■ **Task input**:
(* ===== verification/Services.v ===== *)
(** lib-utilities/services/auth.go: how the other services ask the account-session service who a
    session belongs to and what it may do.

    A call runs the handler in the process of the account-session service, on the same databases.
    [Network] says whether the service can be reached and whether the answer arrives; a call whose
    answer is lost may have been carried out. *)
From stdpp Require Import base gmap list strings.
From S2P Require Import Prelude Go Response Redis World ConnPool AsModel Auth Session Rpc.
Open Scope string_scope.

Class Network `{Env} : Type := {
  client_error : env -> option string;   (* ODIMService.Client(AccountSession) *)
  call_error : env -> option string;     (* the call itself *)
  handler_error : string -> string;      (* how the error of a handler reads at the client *)
}.

(** The state of two processes on the same databases: the environment is that of the first. *)
Section Services.
Context `{Env, Libs, Config, !Network}.
Context {S : Type} (run_session : forall A, IO A -> M S A) (current : S -> env).

(** The client connection and the call: what the handler answers, or the texts of the two errors. *)
Definition call {A} (handler : IO A) : M S (string + (string + A)) :=
  let! s := get in
  match client_error (current s) with
  | Some err => ret (inl err)
  | None =>
      let! r := run_session _ handler in
      let! s := get in
      match call_error (current s) with
      | Some err => ret (inr (inl err))
      | None => ret (inr (inr r))
      end
  end.
Definition client_failed (err : string) : string := "Failed to create client connection: " +:+ err.

Definition IsAuthorized {B} (sessionToken : string) (privileges oemPrivileges : list string) : M S (RPC B) :=
  let! r := call (Rpc.IsAuthorized sessionToken privileges) in
  match r with
  | inl err => lift (GeneralError StatusInternalServerError InternalError (client_failed err) [])
  | inr (inl err) => lift (GeneralError StatusInternalServerError InternalError ("rpc call failed: " +:+ err) [])
  | inr (inr (statusCode, statusMessage)) =>
      let msgArgs := if (statusCode =? StatusServiceUnavailable)%Z
                     then [IString (InMemoryHost (ConfDB Data) +:+ ":" +:+ InMemoryPort (ConfDB Data))] else [] in
      lift (GeneralError statusCode statusMessage "while checking the authorization" msgArgs)
  end.

(** An error of the handler is the error of the call, as gRPC words it. *)
Definition name_call (handler : IO (string + string)) : M S (string + string) :=
  let! r := call handler in
  match r with
  | inl err => ret (inl (client_failed err))
  | inr (inl err) => ret (inl err)
  | inr (inr (inl err)) => ret (inl (handler_error err))
  | inr (inr (inr r)) => ret (inr r)
  end.
Definition GetSessionUserName (sessionToken : string) : M S (string + string) :=
  name_call (Session_GetSessionUserName {| SessionId := ""; SessionToken := sessionToken |}).
Definition GetSessionUserRoleID (sessionToken : string) : M S (string + string) :=
  name_call (Session_GetSessionUserRoleID {| SessionId := ""; SessionToken := sessionToken |}).
Definition GetUserDetails (sessionToken : string) : M S (string * string) :=
  if String.eqb sessionToken "" then ret ("null", "null")
  else
    let! r := GetSessionUserName sessionToken in
    match r with
    | inl _ => ret ("null", "null")
    | inr sessionUserName =>
        let! r := GetSessionUserRoleID sessionToken in
        match r with
        | inl _ => ret (sessionUserName, "null")
        | inr sessionRoleID => ret (sessionUserName, sessionRoleID)
        end
    end.
End Services.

■ **Exercise**:
Up to and including the line with "Open Scope string_scope.", please return the records exactly, beginning from their first line.

■ **Response below**:
(* ===== verification/Services.v ===== *)
(** lib-utilities/services/auth.go: how the other services ask the account-session service who a
    session belongs to and what it may do.

    A call runs the handler in the process of the account-session service, on the same databases.
    [Network] says whether the service can be reached and whether the answer arrives; a call whose
    answer is lost may have been carried out. *)
From stdpp Require Import base gmap list strings.
From S2P Require Import Prelude Go Response Redis World ConnPool AsModel Auth Session Rpc.
Open Scope string_scope.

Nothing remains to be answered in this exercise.